The interesting thing is that the United States is not likely to be the biggest beneficiary of the U.S.-Indian nuclear agreement with respect to our nuclear industry. I mean, it's much more likely, for example, that the French and the Russians would end up selling nuclear reactors to India than the United States, so we would probably be able to sell nuclear fuel and components of some sort. But I think the big buck items are more likely to go to the French and the Russians. Secondly, as reported in The Washington Post, some of the big U.S. defense contractors are likely to benefit from the agreement, because apparently the Indians have told us that they are prepared to spend anywhere from $5 to $15 billion on high-tech, non-nuclear defense technology, which would be a big benefit to Lockheed Martin, Boeing, and perhaps others. And finally, there is, of course, the sort of geopolitical issue of whether India could be used or helped by the United States to be a counterweight to China with respect to U.S. interests in Asia. All of these, I think are in play, and as I say, I have no idea what weight to give to each one of them.

ALBRIGHT: Let me add one thing. In our work on this issue, one thing that surprised me - I forget who asked the question - but the opposition from the U.S. bureaucracy. Over and over again, we hear they were rolled, senior level decision, many the middle level bureaucracy is not comfortable with this agreement for all these reasons we've been talking about. Export controls is a very big one. How does India make this split and make it credible? I haven't heard this - well, let me say this. One of the ironies of this is where India is in its own actions is making it look like it wants an incredible number of nuclear weapons, and so I don't think that was expected, and I think it's a miscalculation on the part of the Indian nuclear establishment. But why would U.S. government officials want to be part of a deal or encourage a deal where India is seizing a right that they've given up and all the other weapons states have given up. Israel isn't launching an expansion of its nuclear arsenal. We don't even think Pakistan is. So India is sort of seizing this moment to create an incredible nuclear weapons production capability beyond any other state in the world. So I am sympathetic to the officials, I must say, and it's certainly affecting our thinking that you don't see much support for this agreement within the bureaucracy.

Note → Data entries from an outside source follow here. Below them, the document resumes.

(** * Turing Soup: the BFF interpreter, the soup populations and the worker

  A shallow embedding of the JavaScript sources (bff.js, population.js,
  population-wasm.js, worker.js, worker-pool.js).  JavaScript numbers that
  hold indices and counters are integers of [Z]; byte cells are integers
  reduced modulo 256 at every typed-array store. *)

From Stdlib Require Import QArith Qround.
From stdpp Require Import base numbers list list_numbers gmap.

Open Scope Z_scope.

(** ** JavaScript primitives *)

Module JS.

(** The remainder operator [%] truncates toward zero. *)
Definition rem (a b : Z) : Z := Z.rem a b.

(** [ToInt32]: the integer reduced modulo 2^32 into [-2^31, 2^31), the
    operand conversion of the bit operators. *)
Definition toInt32 (z : Z) : Z := (z + 2 ^ 31) `mod` 2 ^ 32 - 2 ^ 31.

(** [for (let i = 0; i < n; i++) body], threading the mutated state. *)
Definition for_range {S : Type} (n : Z) (body : Z → S → S) (s : S) : S :=
  foldl (λ acc i, body i acc) s (seqZ 0 n).

(** [for (let i = 1; i <= n; i++) body]. *)
Definition for_range1 {S : Type} (n : Z) (body : Z → S → S) (s : S) : S :=
  foldl (λ acc i, body i acc) s (seqZ 1 n).

(** [l.slice(start, end)], with negative indices counted from the end. *)
Definition slice {A : Type} (l : list A) (start stop : Z) : list A :=
  let len := Z.of_nat (length l) in
  let k := if bool_decide (start < 0) then Z.max (len + start) 0
           else Z.min start len in
  let final := if bool_decide (stop < 0) then Z.max (len + stop) 0
               else Z.min stop len in
  take (Z.to_nat (final - k)) (drop (Z.to_nat k) l).

End JS.

(** ** Uint8Array *)

Module U8.

(** The conversion applied by every store into a Uint8Array. *)
Definition u8 (v : Z) : Z := v `mod` 256.

Definition length (a : list Z) : Z := Z.of_nat (List.length a).

(** [a[i]].  Out of range JavaScript yields [undefined]; every consumer in
    the sources (a typed-array store, a bit operation, a set membership
    test against the opcodes) treats it like 0. *)
Definition get (a : list Z) (i : Z) : Z :=
  if bool_decide (0 ≤ i) then default 0 (a !! Z.to_nat i) else 0.

(** [a[i] = v].  Out of range the store is ignored. *)
Definition set (a : list Z) (i v : Z) : list Z :=
  if bool_decide (0 ≤ i) then <[Z.to_nat i := u8 v]> a else a.

(** [new Uint8Array(n)]. *)
Definition make (n : Z) : list Z := replicate (Z.to_nat n) 0.

(** [a.slice(start, end)]. *)
Definition slice (a : list Z) (start stop : Z) : list Z :=
  JS.slice a start stop.

End U8.

(** ** tape.js: the tape as its buffer *)

Module Tape.

(** The class of tape.js keeps [size] and the Uint8Array [data].  The
    constructor allocates [size] cells and no method replaces the buffer,
    so a tape is kept here as its buffer and [size] is its length; [TapeJs]
    below keeps both fields and is shown to agree. *)
Definition t := list Z.

(** [new Tape(size)]. *)
Definition make (size : Z) : t := U8.make size.

(** [tape.size]. *)
Definition size (tp : t) : Z := U8.length tp.

(** [_wrap(index)]. *)
Definition _wrap (tp : t) (index : Z) : Z :=
  JS.rem (JS.rem index (size tp) + size tp) (size tp).

(** [get(index)]. *)
Definition get (tp : t) (index : Z) : Z := U8.get tp (_wrap tp index).

(** [set(index, value)]. *)
Definition set (tp : t) (index value : Z) : t :=
  U8.set tp (_wrap tp index) (Z.land value 0xFF).

(** [increment(index)]. *)
Definition increment (tp : t) (index : Z) : t :=
  let i := _wrap tp index in
  U8.set tp i (Z.land (U8.get tp i + 1) 0xFF).

(** [decrement(index)]. *)
Definition decrement (tp : t) (index : Z) : t :=
  let i := _wrap tp index in
  U8.set tp i (Z.land (U8.get tp i - 1) 0xFF).

(** [toArray()]. *)
Definition toArray (tp : t) : list Z := tp.

End Tape.

(** ** tape.js: the class with both of its fields

    The file follows wasm-bridge.js in the sources.  [Tape] above keeps the
    buffer only; the two are related in the properties part. *)

Module TapeJs.

(** A tape object: [size] and the Uint8Array [data]. *)
Record t := mkTape { size : Z; data : list Z }.

(** [new Tape(size)]. *)
Definition new (size : Z) : t := mkTape size (U8.make size).

(** [_wrap(index)]. *)
Definition _wrap (tp : t) (index : Z) : Z :=
  JS.rem (JS.rem index (size tp) + size tp) (size tp).
(** * Benford's-law analysis: a shallow embedding of [benford_analysis.py]

    The script has two functions.  [get_first_digit] maps one spreadsheet
    cell to its leading decimal digit (or to [None]); [main] loads a sheet,
    picks a column, counts the leading digits, compares the observed
    frequencies with Benford's and writes a report and a chart.

    Numbers.  A Python [int] is a [Z].  A finite Python [float] is an IEEE
    binary64 number; it is carried as the exact rational it denotes, and
    every float operation is the exact operation followed by [b64], the
    rounding to the nearest binary64 (ties to even).  Python renders a
    float with [dtoa], which rounds the exact binary value correctly (ties
    to even) at the requested number of decimals: [format_f].  The
    logarithm [math.log10] is the C library's: it is a parameter of [main],
    and what is proved of Benford's frequencies is proved from a bound on
    its error.

    Exceptions.  The body of [get_first_digit] runs in an error monad and
    its [try ... except Exception] turns every exception into [None].
    [Dynamic.get_first_digit] is the same function on an object of any
    class, given by what its special methods return or raise; there an
    exception that does not derive from [Exception] passes the handler.
    [main] runs in a monad over the world that can also leave early: by a
    [return], or by an exception that nothing catches.

    The world.  The path [output] is absent, a directory or a regular file;
    creating a directory at an absent path and writing a file below a
    directory succeed (there are no permissions).  What reading the input
    gives (the sheet, or the text of an exception) is part of the world.
    The console and the calls that touch the file system are recorded in
    order in a trace.  The report is kept as its header fields and rows,
    the chart as its two series of values. *)

From Stdlib Require Import ZArith QArith Qabs Qround Qpower Reals Qreals.
From Stdlib Require Import Psatz Lia.
From Stdlib Require Import List String Ascii Bool.
Import ListNotations.
(** The transitions of [togglePlay]: in every state of a session it takes
    a paused cursor to playing exactly when the word sequence is not
    empty and takes a playing cursor to paused; over an empty sequence
    [togglePlay], the space key and the Start button in Linear mode leave
    the whole state as it is. *)
Theorem togglePlay_transitions (words : list string) (isPeripheral : bool) (st : App) :
  reachable words isPeripheral st ->
  (isPlaying st = false ->
   (isPlaying (togglePlay words st) = true <-> words <> [])) /\
  (isPlaying st = true -> isPlaying (togglePlay words st) = false) /\
  (words = [] ->
   togglePlay words st = st /\
   dispatch words isPeripheral (KeyDown Space) st = st /\
   (isAngleMode st = false ->
    dispatch words isPeripheral ClickStartPause st = st)).
Proof.
  intros Hr. split; [|split].
  - intros Hp. unfold togglePlay. destruct words as [|w ws]; cbn.
    + rewrite Hp. split; [discriminate | congruence].
    + rewrite Hp. split; [discriminate | reflexivity].
  - intros Hp. pose proof (reachable_playing_nonempty _ _ _ Hr Hp) as Hw.
    unfold togglePlay. destruct words as [|w ws]; [congruence|].
    cbn. now rewrite Hp.
  - intros ->. split; [reflexivity|]. split.
    + unfold dispatch. cbn [handle onKey List.length Nat.eqb].
      apply commit_same.
    + intros Ha. unfold dispatch. cbn [handle]. unfold handleStartPause.
      rewrite Ha. unfold togglePlay. cbn [List.length Nat.ltb Nat.leb].
      apply commit_same.
Qed.

Lemma togglePlay_transitions_witness :
  reachable sample false (mounted 0 300 25) /\
  isPlaying (togglePlay sample (mounted 0 300 25)) = true.
Proof.
  split; [apply reach_mounted|].
  destruct (togglePlay_transitions sample false (mounted 0 300 25)
              (reach_mounted sample false 0 300 25)) as (H & _).
  apply H; [reflexivity | discriminate].
Defined.

(** C9 fails on the code: the Start button in Paired mode has no guard on
    the length of the sequence.  Over the empty sequence, in Paired mode,
    it starts pair playback and the pair interval; [togglePlay] and the
    space key, which are guarded, leave the same state as it is.  The
    first firing of the interval then stops pair playback again. *)
Theorem start_button_over_empty_starts_pair_playback :
  let st0 := run [] false [ClickAngleMode] (mounted 0 300 25) in
  let st1 := dispatch [] false ClickStartPause st0 in
  reachable [] false st0 /\
  isAngleMode st0 = true /\ isPairPlaying st0 = false /\
  pairTimerRef st0 = None /\
  handleStartPause [] st0 = setIsPairPlaying true st0 /\
  isPairPlaying st1 = true /\ pairTimerRef st1 = Some 200%Z /\
  st1 <> st0 /\
  togglePlay [] st0 = st0 /\
  dispatch [] false (KeyDown Space) st0 = st0 /\
  dispatch [] false PairIntervalFires st1 = st0.
Proof.
  cbv zeta. split.
  - cbn [run fold_left]. apply reach_dispatch. apply reach_mounted.
  - vm_compute. repeat split; try reflexivity. discriminate.
Qed.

KIMBALL: And I think what David just mentioned, I mean, it kind of sums up the overriding concern that we have here, and one of the reasons why we've put this together. And you know to reiterate - we believe that the U.S.-India relationship needs to improve, but we don't think that it needs to be improved at the cost of sacrificing efforts to hold back proliferation worldwide. So you know, at a minimum, the things that the Congress ought to be looking for and expecting in order to avoid the worst is making sure that the civil/military separation plan includes the broadest possible list of civilian facilities, that the safeguards are meaningful, they're permanent safeguards on all material and facilities, and that India makes some sort of commitment to cut off the production of fissile material that would be necessary to expand its arsenal.

Thank you very much for being here. We have a number of materials on the table outside relating to some of the presentations, and there is more information on the Arms Control Association website . Thank you. (Applause.)